EXERCISE: Whichever lines of the material contain "true", copy each of them.

RECORDS FOR THIS EXERCISE:

*** Block opens ***

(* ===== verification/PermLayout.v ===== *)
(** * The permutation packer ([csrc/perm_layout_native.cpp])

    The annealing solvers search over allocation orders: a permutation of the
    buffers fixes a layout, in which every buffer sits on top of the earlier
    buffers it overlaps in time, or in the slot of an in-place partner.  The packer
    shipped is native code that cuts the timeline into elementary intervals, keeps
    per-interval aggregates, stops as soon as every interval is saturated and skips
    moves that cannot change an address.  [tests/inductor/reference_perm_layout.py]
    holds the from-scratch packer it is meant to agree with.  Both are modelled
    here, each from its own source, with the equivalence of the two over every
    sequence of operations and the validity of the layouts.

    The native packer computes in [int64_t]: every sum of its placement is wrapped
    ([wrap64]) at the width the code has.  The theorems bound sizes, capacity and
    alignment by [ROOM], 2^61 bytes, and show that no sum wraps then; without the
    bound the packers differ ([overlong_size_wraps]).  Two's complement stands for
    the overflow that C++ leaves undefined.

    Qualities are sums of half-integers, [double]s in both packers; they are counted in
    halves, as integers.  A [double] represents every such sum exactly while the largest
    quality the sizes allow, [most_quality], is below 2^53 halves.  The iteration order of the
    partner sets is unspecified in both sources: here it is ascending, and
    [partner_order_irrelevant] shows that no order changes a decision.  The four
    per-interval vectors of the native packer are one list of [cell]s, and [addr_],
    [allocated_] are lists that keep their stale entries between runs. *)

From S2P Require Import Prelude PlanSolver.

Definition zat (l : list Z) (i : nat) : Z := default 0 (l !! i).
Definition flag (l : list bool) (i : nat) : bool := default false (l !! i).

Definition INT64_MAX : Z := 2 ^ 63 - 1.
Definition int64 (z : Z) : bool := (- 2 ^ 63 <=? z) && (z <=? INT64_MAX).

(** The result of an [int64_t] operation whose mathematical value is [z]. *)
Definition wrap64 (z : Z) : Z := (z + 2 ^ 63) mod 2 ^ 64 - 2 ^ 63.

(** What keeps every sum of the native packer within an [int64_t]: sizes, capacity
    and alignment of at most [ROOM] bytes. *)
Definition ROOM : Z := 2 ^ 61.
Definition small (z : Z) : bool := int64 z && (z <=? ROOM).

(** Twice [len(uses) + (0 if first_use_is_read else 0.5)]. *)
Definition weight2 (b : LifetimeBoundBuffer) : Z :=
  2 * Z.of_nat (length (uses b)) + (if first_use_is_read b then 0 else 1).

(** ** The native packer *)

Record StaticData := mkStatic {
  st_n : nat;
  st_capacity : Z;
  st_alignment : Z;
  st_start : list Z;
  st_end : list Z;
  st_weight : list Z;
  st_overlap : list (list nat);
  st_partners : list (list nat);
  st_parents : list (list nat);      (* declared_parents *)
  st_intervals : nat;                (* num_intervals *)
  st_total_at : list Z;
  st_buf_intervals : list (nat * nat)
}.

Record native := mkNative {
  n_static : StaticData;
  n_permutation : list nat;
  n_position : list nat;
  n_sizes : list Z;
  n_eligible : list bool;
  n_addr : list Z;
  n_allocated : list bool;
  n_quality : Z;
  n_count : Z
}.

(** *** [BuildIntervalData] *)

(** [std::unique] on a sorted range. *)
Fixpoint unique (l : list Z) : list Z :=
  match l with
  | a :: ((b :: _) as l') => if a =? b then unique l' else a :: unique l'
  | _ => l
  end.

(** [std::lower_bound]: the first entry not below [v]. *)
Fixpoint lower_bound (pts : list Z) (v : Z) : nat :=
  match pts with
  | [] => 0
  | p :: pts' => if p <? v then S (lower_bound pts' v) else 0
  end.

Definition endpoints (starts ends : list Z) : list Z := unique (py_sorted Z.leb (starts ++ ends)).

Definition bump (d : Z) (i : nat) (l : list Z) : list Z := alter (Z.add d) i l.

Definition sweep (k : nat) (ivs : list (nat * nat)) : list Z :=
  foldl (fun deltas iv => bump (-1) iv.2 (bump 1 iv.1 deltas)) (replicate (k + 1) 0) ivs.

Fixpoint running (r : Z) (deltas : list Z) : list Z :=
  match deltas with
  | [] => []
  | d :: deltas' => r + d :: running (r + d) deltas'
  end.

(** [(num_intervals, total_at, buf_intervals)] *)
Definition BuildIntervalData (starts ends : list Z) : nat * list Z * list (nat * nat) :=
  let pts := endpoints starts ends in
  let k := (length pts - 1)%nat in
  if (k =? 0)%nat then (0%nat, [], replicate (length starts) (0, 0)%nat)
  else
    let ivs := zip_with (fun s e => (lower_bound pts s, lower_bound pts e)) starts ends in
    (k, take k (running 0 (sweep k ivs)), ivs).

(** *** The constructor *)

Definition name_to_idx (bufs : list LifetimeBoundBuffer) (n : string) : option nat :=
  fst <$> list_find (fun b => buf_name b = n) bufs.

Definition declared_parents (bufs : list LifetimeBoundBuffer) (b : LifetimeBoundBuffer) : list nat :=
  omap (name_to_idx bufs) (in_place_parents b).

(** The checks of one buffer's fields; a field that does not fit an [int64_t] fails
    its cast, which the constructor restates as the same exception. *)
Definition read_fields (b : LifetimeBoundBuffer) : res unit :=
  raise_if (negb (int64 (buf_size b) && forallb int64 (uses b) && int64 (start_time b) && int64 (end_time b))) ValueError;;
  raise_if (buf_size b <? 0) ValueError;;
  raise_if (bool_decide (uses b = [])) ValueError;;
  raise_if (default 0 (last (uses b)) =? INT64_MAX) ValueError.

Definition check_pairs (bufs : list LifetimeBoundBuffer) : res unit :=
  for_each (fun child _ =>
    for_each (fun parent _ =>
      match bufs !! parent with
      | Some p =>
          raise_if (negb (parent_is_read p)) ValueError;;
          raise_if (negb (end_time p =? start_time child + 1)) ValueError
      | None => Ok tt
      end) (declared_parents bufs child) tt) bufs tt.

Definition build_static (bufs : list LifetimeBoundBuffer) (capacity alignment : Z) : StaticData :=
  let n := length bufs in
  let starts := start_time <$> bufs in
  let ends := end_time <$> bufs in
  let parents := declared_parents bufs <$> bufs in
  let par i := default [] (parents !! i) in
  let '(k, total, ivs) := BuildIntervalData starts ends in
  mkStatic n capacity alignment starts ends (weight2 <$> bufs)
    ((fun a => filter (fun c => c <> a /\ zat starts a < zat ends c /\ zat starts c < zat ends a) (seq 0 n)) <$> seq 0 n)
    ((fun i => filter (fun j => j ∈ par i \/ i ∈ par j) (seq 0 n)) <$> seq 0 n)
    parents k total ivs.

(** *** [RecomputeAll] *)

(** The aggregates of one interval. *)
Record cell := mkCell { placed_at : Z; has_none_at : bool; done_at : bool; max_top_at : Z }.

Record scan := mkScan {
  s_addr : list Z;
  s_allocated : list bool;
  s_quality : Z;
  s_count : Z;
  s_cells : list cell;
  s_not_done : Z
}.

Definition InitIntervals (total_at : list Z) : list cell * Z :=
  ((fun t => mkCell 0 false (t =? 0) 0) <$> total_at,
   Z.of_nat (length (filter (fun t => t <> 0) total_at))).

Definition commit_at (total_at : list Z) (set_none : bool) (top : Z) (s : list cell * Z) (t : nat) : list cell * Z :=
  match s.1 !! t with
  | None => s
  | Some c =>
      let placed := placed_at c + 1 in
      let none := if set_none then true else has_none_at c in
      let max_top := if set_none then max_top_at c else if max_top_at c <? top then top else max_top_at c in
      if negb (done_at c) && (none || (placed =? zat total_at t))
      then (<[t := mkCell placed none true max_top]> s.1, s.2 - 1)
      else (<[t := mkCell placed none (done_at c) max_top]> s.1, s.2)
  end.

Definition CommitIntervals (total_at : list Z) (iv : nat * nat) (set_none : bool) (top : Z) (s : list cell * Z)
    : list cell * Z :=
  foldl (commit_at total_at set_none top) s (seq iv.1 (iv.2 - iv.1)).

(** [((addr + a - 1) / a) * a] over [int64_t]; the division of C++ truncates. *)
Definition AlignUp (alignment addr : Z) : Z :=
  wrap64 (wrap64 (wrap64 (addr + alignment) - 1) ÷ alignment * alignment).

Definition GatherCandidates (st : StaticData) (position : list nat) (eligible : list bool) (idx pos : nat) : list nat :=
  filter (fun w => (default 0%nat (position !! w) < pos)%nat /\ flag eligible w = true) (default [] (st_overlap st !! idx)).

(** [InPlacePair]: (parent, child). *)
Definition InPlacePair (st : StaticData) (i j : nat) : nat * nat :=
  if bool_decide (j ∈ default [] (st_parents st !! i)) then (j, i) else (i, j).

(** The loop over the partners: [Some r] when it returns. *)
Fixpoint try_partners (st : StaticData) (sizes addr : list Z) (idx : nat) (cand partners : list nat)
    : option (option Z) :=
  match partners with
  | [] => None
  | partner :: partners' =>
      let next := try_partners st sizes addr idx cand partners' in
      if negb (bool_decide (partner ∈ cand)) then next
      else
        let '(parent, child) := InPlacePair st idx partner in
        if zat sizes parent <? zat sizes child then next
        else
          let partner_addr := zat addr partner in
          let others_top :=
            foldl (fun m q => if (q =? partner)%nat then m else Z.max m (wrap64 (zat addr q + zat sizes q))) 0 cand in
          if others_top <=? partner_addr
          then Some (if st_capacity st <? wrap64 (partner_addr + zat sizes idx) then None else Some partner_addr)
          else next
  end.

*** Block closes ***

OUTPUT BELOW:
      let none := if set_none then true else has_none_at c in
      then (<[t := mkCell placed none true max_top]> s.1, s.2 - 1)
  filter (fun w => (default 0%nat (position !! w) < pos)%nat /\ flag eligible w = true) (default [] (st_overlap st !! idx)).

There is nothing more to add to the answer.